**Records supplied:**
■ ■ ■
Definition SplitPath (path : string) : list string :=
  string_of_list_ascii <$> split_loop [] (list_ascii_of_string path).

(** [path.find_last_of('/')] cuts the path in two. *)
Fixpoint cut_last (l : list ascii) : option (list ascii * list ascii) :=
  match l with
  | [] => None
  | c :: l' =>
      match cut_last l' with
      | Some (d, n) => Some (c :: d, n)
      | None => if is_slash c then Some ([], l') else None
      end
  end.

Definition SeparateLastComponent (path : string) : string * string :=
  match cut_last (list_ascii_of_string path) with
  | None => (""%string, path)
  | Some (d, n) => (string_of_list_ascii d, string_of_list_ascii n)
  end.

(** The loop that erases repeated slashes, from index [i] on. *)
Fixpoint squeeze (fuel i : nat) (l : list ascii) : list ascii :=
  match fuel with
  | O => l
  | S fuel' =>
      if (i <? length l)%nat then
        if is_slash (nth i l slash) && is_slash (nth (i - 1) l slash) then squeeze fuel' i (delete i l)
        else squeeze fuel' (S i) l
      else l
  end.

Definition format (l : list ascii) : list ascii :=
  match l with
  | [] => []
  | c :: _ =>
      let l := if is_slash c then l else slash :: l in
      let l := if is_slash (List.last l slash) then removelast l else l in
      squeeze (length l) 1 l
  end.

Definition FormatPath (path : string) : string :=
  string_of_list_ascii (format (list_ascii_of_string path)).

(** ** Keys ([src/fs/engine/engine.h]) *)

(** [std::to_string] of an unsigned number. *)
Definition to_string (n : Z) : string := pretty (Z.to_N n).

Definition GetDentryKey (pid : Z) (name : string) : string := to_string pid +:+ "/" +:+ name.
Definition GetInodeKey (i : Z) : string := to_string i.

(** ** The central service *)

Module Central.
Record t := mk { lock_set_ : gset Z; inode_id_group_seq_ : Z }.

(** Response 0 grants the lock, 1 refuses it. *)
Definition LockHandler (i : Z) (c : t) : Z * t :=
  if bool_decide (i ∈ lock_set_ c) then (1, c)
  else (0, mk ({[i]} ∪ lock_set_ c) (inode_id_group_seq_ c)).

Definition UnlockHandler (i : Z) (c : t) : Z * t :=
  (0, mk (lock_set_ c ∖ {[i]}) (inode_id_group_seq_ c)).

Definition GetInodeIdGroupHandler (c : t) : Z * t :=
  (inode_id_group_seq_ c, mk (lock_set_ c) (u64 (inode_id_group_seq_ c + 1))).

(** The event loop serves one request at a time. *)
Inductive request := Lock (who i : Z) | Unlock (who i : Z) | GetInodeIdGroup (who : Z).
Definition serve (r : request) (c : t) : Z * t :=
  match r with
  | Lock _ i => LockHandler i c
  | Unlock _ i => UnlockHandler i c
  | GetInodeIdGroup _ => GetInodeIdGroupHandler c
  end.
End Central.

(** ** Normalising a path keeps its components *)

Lemma split_loop_app cur l1 l2 :
  split_loop cur (l1 ++ slash :: l2) = split_loop cur l1 ++ split_loop [] l2.
Proof.
  revert cur. induction l1 as [|c l1 IH]; intros cur; cbn [split_loop app].
  - cbn [is_slash]. destruct cur; done.
  - repeat case_match; cbn [app]; by rewrite IH.
Qed.

Lemma split_loop_trailing cur l : split_loop cur (l ++ [slash]) = split_loop cur l.
Proof. rewrite split_loop_app. cbn. by rewrite app_nil_r. Qed.

Lemma split_loop_double cur l1 l2 :
  split_loop cur (l1 ++ slash :: slash :: l2) = split_loop cur (l1 ++ slash :: l2).
Proof. by rewrite !split_loop_app. Qed.

Lemma is_slash_eq c : is_slash c = true → c = slash.
Proof. apply Ascii.eqb_eq. Qed.

Lemma nth_slash l i : (i < length l)%nat → nth i l slash = slash → l !! i = Some slash.
Proof.
  intros Hi <-. rewrite nth_lookup. destruct (l !! i) eqn:E; [done|].
  apply lookup_ge_None in E. lia.
Qed.

(** The list around a repeated slash. *)
Lemma around_double (l : list ascii) i :
  (0 < i < length l)%nat → is_slash (nth i l slash) = true → is_slash (nth (i - 1) l slash) = true →
  l = take (i - 1) l ++ slash :: slash :: drop (S i) l ∧
  delete i l = take (i - 1) l ++ slash :: drop (S i) l.
Proof.
  intros Hi H1%is_slash_eq H2%is_slash_eq. destruct i as [|i]; [lia|]. cbn [Nat.sub] in *.
  rewrite Nat.sub_0_r in *.
  assert (l !! i = Some slash) as E1 by (apply nth_slash; [lia|done]).
  assert (l !! S i = Some slash) as E2 by (apply nth_slash; [lia|done]).
  assert (l = take i l ++ slash :: slash :: drop (S (S i)) l) as El.
  { rewrite <- (take_drop_middle l i slash E1) at 1. f_equal. f_equal. by apply drop_S. }
  split; [done|]. rewrite delete_take_drop.
  rewrite (take_S_r _ _ _ E1), <- app_assoc. done.
Qed.

Lemma squeeze_split fuel : ∀ i l cur,
  (0 < i)%nat → split_loop cur (squeeze fuel i l) = split_loop cur l.
Proof.
  induction fuel as [|fuel IH]; intros i l cur Hi; cbn [squeeze]; [done|].
  destruct (i <? length l)%nat eqn:El; [|done]. apply Nat.ltb_lt in El.
  destruct (_ && _) eqn:Ed; [|apply IH; lia]. apply andb_true_iff in Ed as [E1 E2].
  rewrite IH by done. destruct (around_double l i) as [Hl Hd]; [lia|done..|].
  rewrite Hd. rewrite Hl at 3. by rewrite split_loop_double.
Qed.

(** No two slashes in a row before index [i]. *)
Definition single_slashes (i : nat) (l : list ascii) : Prop :=
  ∀ j, (0 < j < i)%nat → (j < length l)%nat →
       ¬ (l !! j = Some slash ∧ l !! (j - 1)%nat = Some slash).

Lemma squeeze_single fuel : ∀ i l,
  (0 < i)%nat → (length l - i < fuel)%nat → single_slashes i l →
  let r := squeeze fuel i l in single_slashes (length r) r.
Proof.
  induction fuel as [|fuel IH]; intros i l Hi Hf Hs; cbn [squeeze]; [lia|].
  destruct (i <? length l)%nat eqn:El.
  2:{ apply Nat.ltb_ge in El. intros j Hj. apply Hs. lia. }
  apply Nat.ltb_lt in El. destruct (_ && _) eqn:Ed.
  - apply IH; [done|rewrite length_delete by (by apply lookup_lt_is_Some_2); lia|].
    intros j Hj Hjl. rewrite !list_lookup_delete_lt by lia. apply Hs; [lia|].
    rewrite length_delete in Hjl by (by apply lookup_lt_is_Some_2). lia.
  - apply IH; [lia|lia|]. intros j Hj Hjl. destruct (decide (j = i)) as [->|Hne]; [|apply Hs; lia].
    intros [E1 E2]. apply andb_false_iff in Ed.
    rewrite (nth_lookup_Some _ _ _ _ E1), (nth_lookup_Some _ _ _ _ E2) in Ed. by destruct Ed.
Qed.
■ ■ ■
**Your instructions:** Your reply should contain every entry, repeated exactly.

**Task result:**
Definition SplitPath (path : string) : list string :=
  string_of_list_ascii <$> split_loop [] (list_ascii_of_string path).

(** [path.find_last_of('/')] cuts the path in two. *)
Fixpoint cut_last (l : list ascii) : option (list ascii * list ascii) :=
  match l with
  | [] => None
  | c :: l' =>
      match cut_last l' with
      | Some (d, n) => Some (c :: d, n)
      | None => if is_slash c then Some ([], l') else None
      end
  end.

Definition SeparateLastComponent (path : string) : string * string :=
  match cut_last (list_ascii_of_string path) with
  | None => (""%string, path)
  | Some (d, n) => (string_of_list_ascii d, string_of_list_ascii n)
  end.

(** The loop that erases repeated slashes, from index [i] on. *)
Fixpoint squeeze (fuel i : nat) (l : list ascii) : list ascii :=
  match fuel with
  | O => l
  | S fuel' =>
      if (i <? length l)%nat then
        if is_slash (nth i l slash) && is_slash (nth (i - 1) l slash) then squeeze fuel' i (delete i l)
        else squeeze fuel' (S i) l
      else l
  end.

Definition format (l : list ascii) : list ascii :=
  match l with
  | [] => []
  | c :: _ =>
      let l := if is_slash c then l else slash :: l in
      let l := if is_slash (List.last l slash) then removelast l else l in
      squeeze (length l) 1 l
  end.

Definition FormatPath (path : string) : string :=
  string_of_list_ascii (format (list_ascii_of_string path)).

(** ** Keys ([src/fs/engine/engine.h]) *)

(** [std::to_string] of an unsigned number. *)
Definition to_string (n : Z) : string := pretty (Z.to_N n).

Definition GetDentryKey (pid : Z) (name : string) : string := to_string pid +:+ "/" +:+ name.
Definition GetInodeKey (i : Z) : string := to_string i.

(** ** The central service *)

Module Central.
Record t := mk { lock_set_ : gset Z; inode_id_group_seq_ : Z }.

(** Response 0 grants the lock, 1 refuses it. *)
Definition LockHandler (i : Z) (c : t) : Z * t :=
  if bool_decide (i ∈ lock_set_ c) then (1, c)
  else (0, mk ({[i]} ∪ lock_set_ c) (inode_id_group_seq_ c)).

Definition UnlockHandler (i : Z) (c : t) : Z * t :=
  (0, mk (lock_set_ c ∖ {[i]}) (inode_id_group_seq_ c)).

Definition GetInodeIdGroupHandler (c : t) : Z * t :=
  (inode_id_group_seq_ c, mk (lock_set_ c) (u64 (inode_id_group_seq_ c + 1))).

(** The event loop serves one request at a time. *)
Inductive request := Lock (who i : Z) | Unlock (who i : Z) | GetInodeIdGroup (who : Z).
Definition serve (r : request) (c : t) : Z * t :=
  match r with
  | Lock _ i => LockHandler i c
  | Unlock _ i => UnlockHandler i c
  | GetInodeIdGroup _ => GetInodeIdGroupHandler c
  end.
End Central.

(** ** Normalising a path keeps its components *)

Lemma split_loop_app cur l1 l2 :
  split_loop cur (l1 ++ slash :: l2) = split_loop cur l1 ++ split_loop [] l2.
Proof.
  revert cur. induction l1 as [|c l1 IH]; intros cur; cbn [split_loop app].
  - cbn [is_slash]. destruct cur; done.
  - repeat case_match; cbn [app]; by rewrite IH.
Qed.

Lemma split_loop_trailing cur l : split_loop cur (l ++ [slash]) = split_loop cur l.
Proof. rewrite split_loop_app. cbn. by rewrite app_nil_r. Qed.

Lemma split_loop_double cur l1 l2 :
  split_loop cur (l1 ++ slash :: slash :: l2) = split_loop cur (l1 ++ slash :: l2).
Proof. by rewrite !split_loop_app. Qed.

Lemma is_slash_eq c : is_slash c = true → c = slash.
Proof. apply Ascii.eqb_eq. Qed.

Lemma nth_slash l i : (i < length l)%nat → nth i l slash = slash → l !! i = Some slash.
Proof.
  intros Hi <-. rewrite nth_lookup. destruct (l !! i) eqn:E; [done|].
  apply lookup_ge_None in E. lia.
Qed.

(** The list around a repeated slash. *)
Lemma around_double (l : list ascii) i :
  (0 < i < length l)%nat → is_slash (nth i l slash) = true → is_slash (nth (i - 1) l slash) = true →
  l = take (i - 1) l ++ slash :: slash :: drop (S i) l ∧
  delete i l = take (i - 1) l ++ slash :: drop (S i) l.
Proof.
  intros Hi H1%is_slash_eq H2%is_slash_eq. destruct i as [|i]; [lia|]. cbn [Nat.sub] in *.
  rewrite Nat.sub_0_r in *.
  assert (l !! i = Some slash) as E1 by (apply nth_slash; [lia|done]).
  assert (l !! S i = Some slash) as E2 by (apply nth_slash; [lia|done]).
  assert (l = take i l ++ slash :: slash :: drop (S (S i)) l) as El.
  { rewrite <- (take_drop_middle l i slash E1) at 1. f_equal. f_equal. by apply drop_S. }
  split; [done|]. rewrite delete_take_drop.
  rewrite (take_S_r _ _ _ E1), <- app_assoc. done.
Qed.

Lemma squeeze_split fuel : ∀ i l cur,
  (0 < i)%nat → split_loop cur (squeeze fuel i l) = split_loop cur l.
Proof.
  induction fuel as [|fuel IH]; intros i l cur Hi; cbn [squeeze]; [done|].
  destruct (i <? length l)%nat eqn:El; [|done]. apply Nat.ltb_lt in El.
  destruct (_ && _) eqn:Ed; [|apply IH; lia]. apply andb_true_iff in Ed as [E1 E2].
  rewrite IH by done. destruct (around_double l i) as [Hl Hd]; [lia|done..|].
  rewrite Hd. rewrite Hl at 3. by rewrite split_loop_double.
Qed.

(** No two slashes in a row before index [i]. *)
Definition single_slashes (i : nat) (l : list ascii) : Prop :=
  ∀ j, (0 < j < i)%nat → (j < length l)%nat →
       ¬ (l !! j = Some slash ∧ l !! (j - 1)%nat = Some slash).

Lemma squeeze_single fuel : ∀ i l,
  (0 < i)%nat → (length l - i < fuel)%nat → single_slashes i l →
  let r := squeeze fuel i l in single_slashes (length r) r.
Proof.
  induction fuel as [|fuel IH]; intros i l Hi Hf Hs; cbn [squeeze]; [lia|].
  destruct (i <? length l)%nat eqn:El.
  2:{ apply Nat.ltb_ge in El. intros j Hj. apply Hs. lia. }
  apply Nat.ltb_lt in El. destruct (_ && _) eqn:Ed.
  - apply IH; [done|rewrite length_delete by (by apply lookup_lt_is_Some_2); lia|].
    intros j Hj Hjl. rewrite !list_lookup_delete_lt by lia. apply Hs; [lia|].
    rewrite length_delete in Hjl by (by apply lookup_lt_is_Some_2). lia.
  - apply IH; [lia|lia|]. intros j Hj Hjl. destruct (decide (j = i)) as [->|Hne]; [|apply Hs; lia].
    intros [E1 E2]. apply andb_false_iff in Ed.
    rewrite (nth_lookup_Some _ _ _ _ E1), (nth_lookup_Some _ _ _ _ E2) in Ed. by destruct Ed.
Qed.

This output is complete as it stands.